• EXTRACTED DATA:
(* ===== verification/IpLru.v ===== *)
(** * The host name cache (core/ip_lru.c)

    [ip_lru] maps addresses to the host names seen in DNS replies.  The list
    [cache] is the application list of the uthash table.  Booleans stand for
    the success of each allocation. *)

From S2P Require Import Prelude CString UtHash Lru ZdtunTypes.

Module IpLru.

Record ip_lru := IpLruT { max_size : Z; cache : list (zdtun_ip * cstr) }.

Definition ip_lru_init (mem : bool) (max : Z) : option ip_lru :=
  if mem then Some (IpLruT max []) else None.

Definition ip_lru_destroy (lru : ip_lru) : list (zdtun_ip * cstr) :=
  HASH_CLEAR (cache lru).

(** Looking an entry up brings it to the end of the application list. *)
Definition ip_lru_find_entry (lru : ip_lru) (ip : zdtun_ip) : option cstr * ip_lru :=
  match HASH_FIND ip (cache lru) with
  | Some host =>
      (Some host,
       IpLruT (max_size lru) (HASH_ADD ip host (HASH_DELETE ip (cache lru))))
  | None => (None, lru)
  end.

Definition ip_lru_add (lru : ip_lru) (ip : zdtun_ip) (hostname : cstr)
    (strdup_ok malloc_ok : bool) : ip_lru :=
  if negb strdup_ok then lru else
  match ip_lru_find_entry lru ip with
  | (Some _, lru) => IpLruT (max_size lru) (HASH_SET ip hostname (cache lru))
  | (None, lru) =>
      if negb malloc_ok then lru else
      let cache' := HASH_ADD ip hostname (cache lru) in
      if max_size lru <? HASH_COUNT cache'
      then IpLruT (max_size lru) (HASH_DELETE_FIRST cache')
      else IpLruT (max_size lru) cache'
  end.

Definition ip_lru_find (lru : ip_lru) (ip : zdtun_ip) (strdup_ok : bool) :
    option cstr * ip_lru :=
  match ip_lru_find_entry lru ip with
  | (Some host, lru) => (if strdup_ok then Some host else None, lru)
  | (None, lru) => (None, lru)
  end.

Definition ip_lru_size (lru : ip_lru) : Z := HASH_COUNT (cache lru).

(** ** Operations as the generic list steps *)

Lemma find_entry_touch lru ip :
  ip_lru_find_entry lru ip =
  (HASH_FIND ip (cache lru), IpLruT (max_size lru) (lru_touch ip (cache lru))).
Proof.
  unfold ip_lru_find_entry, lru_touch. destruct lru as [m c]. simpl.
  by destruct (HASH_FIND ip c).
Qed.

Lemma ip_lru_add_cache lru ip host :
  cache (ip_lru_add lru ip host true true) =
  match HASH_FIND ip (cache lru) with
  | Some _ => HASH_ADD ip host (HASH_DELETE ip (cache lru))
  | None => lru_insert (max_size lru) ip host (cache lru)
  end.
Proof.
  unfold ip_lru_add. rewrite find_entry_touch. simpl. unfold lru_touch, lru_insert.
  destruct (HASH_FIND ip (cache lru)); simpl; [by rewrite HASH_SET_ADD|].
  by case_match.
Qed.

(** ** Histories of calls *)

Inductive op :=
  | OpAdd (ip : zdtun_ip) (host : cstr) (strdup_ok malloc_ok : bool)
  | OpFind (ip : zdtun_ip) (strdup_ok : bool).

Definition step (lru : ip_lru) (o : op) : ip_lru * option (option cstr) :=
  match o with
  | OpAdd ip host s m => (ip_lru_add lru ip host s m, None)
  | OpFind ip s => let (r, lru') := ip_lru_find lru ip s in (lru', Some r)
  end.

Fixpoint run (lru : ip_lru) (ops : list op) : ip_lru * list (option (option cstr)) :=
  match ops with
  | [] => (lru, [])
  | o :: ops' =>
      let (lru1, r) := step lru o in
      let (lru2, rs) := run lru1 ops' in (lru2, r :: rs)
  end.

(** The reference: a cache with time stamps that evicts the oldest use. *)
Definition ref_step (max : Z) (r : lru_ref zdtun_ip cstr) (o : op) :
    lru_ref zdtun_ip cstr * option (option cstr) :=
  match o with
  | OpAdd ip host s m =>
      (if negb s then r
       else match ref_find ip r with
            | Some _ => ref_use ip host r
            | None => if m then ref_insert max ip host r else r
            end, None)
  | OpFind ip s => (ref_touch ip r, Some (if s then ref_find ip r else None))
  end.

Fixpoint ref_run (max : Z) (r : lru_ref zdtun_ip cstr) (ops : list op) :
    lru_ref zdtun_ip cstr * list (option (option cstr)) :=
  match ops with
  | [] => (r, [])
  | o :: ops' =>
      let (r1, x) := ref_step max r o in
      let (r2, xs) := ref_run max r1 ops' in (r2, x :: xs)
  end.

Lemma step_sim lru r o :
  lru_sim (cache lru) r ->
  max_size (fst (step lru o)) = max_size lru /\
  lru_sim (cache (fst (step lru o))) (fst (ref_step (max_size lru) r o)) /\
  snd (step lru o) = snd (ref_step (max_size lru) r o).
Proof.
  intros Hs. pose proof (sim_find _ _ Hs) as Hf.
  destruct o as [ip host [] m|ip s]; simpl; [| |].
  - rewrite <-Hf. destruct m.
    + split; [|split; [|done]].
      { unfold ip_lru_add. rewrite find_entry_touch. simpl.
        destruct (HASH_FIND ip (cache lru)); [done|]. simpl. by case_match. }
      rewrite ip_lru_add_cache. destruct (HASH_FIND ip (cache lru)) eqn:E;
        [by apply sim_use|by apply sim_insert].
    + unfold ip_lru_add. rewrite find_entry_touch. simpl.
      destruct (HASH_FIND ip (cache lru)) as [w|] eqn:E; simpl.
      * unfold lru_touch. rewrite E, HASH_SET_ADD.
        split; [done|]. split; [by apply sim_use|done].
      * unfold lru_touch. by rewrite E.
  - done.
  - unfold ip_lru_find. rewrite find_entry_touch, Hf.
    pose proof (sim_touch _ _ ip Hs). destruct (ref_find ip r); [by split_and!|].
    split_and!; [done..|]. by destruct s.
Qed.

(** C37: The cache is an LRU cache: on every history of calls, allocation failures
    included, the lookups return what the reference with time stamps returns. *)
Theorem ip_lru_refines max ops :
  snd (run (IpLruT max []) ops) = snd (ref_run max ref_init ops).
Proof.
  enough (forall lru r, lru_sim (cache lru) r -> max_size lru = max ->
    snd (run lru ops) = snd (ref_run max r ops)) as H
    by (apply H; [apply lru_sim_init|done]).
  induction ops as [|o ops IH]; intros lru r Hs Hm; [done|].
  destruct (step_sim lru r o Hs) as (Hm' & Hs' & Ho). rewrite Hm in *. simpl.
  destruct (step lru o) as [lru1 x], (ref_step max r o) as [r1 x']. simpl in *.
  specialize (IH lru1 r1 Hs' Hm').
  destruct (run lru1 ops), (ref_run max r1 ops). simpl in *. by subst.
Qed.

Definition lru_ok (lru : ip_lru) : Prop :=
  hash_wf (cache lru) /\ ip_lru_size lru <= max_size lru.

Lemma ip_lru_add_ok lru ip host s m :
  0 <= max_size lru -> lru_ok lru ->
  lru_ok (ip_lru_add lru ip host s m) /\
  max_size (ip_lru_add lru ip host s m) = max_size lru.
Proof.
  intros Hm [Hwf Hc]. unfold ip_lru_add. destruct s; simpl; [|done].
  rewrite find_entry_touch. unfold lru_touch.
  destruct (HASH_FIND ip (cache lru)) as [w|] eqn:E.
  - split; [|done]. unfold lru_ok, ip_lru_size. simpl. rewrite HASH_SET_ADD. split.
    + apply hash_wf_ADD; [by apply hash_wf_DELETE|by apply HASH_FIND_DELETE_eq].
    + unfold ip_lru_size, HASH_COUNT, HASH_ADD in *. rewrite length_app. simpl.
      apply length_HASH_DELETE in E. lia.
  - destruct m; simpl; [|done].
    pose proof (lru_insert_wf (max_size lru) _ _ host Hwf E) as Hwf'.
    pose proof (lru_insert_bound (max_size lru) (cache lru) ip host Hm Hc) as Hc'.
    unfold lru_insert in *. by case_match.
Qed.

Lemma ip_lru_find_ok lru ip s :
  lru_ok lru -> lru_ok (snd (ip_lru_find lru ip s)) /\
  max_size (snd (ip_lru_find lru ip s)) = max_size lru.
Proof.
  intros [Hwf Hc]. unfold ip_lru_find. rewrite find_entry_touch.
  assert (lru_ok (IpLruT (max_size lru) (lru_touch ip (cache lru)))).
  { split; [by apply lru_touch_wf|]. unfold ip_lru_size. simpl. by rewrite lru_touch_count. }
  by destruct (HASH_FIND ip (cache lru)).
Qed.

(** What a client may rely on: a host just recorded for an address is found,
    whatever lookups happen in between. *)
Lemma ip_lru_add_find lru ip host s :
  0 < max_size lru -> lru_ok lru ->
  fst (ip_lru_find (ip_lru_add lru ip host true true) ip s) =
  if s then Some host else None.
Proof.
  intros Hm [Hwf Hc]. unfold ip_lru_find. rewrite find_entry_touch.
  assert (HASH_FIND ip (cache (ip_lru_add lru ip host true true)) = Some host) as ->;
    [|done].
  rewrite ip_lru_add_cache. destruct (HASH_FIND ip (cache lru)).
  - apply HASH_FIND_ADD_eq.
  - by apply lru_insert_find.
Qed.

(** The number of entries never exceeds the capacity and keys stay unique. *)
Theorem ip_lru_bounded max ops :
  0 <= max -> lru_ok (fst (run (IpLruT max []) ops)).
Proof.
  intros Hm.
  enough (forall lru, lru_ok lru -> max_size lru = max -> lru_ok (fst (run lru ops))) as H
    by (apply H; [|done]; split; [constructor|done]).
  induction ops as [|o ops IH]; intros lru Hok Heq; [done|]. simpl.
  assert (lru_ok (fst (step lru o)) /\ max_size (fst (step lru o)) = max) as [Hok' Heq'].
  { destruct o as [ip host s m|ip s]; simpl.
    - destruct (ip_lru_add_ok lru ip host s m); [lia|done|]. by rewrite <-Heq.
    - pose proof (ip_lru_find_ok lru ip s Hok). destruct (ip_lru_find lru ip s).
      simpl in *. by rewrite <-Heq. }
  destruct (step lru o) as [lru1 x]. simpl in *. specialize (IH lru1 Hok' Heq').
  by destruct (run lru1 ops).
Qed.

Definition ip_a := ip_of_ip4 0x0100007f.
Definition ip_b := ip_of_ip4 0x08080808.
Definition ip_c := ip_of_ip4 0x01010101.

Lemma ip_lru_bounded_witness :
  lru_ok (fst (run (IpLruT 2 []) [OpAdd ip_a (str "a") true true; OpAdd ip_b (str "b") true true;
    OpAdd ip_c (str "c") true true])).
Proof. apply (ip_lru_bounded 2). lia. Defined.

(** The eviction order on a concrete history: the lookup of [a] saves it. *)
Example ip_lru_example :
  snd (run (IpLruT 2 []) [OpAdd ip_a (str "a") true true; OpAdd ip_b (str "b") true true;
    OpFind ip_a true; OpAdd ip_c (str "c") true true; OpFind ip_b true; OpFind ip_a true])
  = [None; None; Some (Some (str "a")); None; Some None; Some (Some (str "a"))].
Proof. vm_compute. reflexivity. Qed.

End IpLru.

--

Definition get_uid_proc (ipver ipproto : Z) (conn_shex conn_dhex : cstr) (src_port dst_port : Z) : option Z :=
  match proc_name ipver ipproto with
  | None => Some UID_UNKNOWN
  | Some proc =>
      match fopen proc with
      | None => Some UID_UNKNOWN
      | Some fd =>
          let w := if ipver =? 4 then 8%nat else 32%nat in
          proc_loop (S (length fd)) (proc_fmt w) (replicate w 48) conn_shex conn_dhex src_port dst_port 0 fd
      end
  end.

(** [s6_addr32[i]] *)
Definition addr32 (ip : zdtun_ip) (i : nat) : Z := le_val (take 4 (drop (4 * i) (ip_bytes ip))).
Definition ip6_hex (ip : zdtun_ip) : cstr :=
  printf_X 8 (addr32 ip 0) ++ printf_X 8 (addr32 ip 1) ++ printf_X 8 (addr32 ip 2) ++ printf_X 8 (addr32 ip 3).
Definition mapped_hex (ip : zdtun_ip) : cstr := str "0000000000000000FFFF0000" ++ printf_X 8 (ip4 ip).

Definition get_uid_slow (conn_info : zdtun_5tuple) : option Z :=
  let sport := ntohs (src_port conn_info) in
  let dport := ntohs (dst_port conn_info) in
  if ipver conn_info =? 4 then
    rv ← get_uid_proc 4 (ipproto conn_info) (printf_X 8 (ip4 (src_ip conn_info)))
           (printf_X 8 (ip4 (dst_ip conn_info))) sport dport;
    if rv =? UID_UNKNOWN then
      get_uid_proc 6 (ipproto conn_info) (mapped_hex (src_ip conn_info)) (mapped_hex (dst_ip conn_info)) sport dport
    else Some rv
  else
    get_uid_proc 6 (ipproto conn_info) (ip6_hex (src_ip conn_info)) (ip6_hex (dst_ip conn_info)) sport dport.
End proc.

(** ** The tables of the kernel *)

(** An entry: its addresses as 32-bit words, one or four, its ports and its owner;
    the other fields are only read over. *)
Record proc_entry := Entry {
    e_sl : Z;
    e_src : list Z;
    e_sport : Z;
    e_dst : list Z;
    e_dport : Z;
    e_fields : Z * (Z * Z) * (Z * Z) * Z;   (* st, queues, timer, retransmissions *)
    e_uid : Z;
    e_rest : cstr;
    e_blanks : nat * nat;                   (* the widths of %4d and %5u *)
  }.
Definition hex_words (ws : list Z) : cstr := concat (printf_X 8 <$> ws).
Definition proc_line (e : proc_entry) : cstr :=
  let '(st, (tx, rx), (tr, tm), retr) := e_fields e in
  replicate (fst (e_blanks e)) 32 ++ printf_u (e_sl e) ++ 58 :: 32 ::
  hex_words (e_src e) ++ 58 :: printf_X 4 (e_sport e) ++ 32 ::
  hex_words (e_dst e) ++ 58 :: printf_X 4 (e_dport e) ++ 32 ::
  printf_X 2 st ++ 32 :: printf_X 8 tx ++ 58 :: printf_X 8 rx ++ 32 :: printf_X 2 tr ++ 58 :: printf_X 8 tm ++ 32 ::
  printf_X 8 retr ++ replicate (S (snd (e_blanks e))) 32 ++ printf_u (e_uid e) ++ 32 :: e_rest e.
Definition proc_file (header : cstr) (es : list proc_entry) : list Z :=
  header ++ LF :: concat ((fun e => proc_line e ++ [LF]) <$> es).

• EXERCISE PROMPT: Which lines in the records above contain the string "true"? Copy them.

• RESULT OF THE TASK:
  cache (ip_lru_add lru ip host true true) =
  fst (ip_lru_find (ip_lru_add lru ip host true true) ip s) =
  assert (HASH_FIND ip (cache (ip_lru_add lru ip host true true)) = Some host) as ->;
  lru_ok (fst (run (IpLruT 2 []) [OpAdd ip_a (str "a") true true; OpAdd ip_b (str "b") true true;
    OpAdd ip_c (str "c") true true])).
  snd (run (IpLruT 2 []) [OpAdd ip_a (str "a") true true; OpAdd ip_b (str "b") true true;
    OpFind ip_a true; OpAdd ip_c (str "c") true true; OpFind ip_b true; OpFind ip_a true])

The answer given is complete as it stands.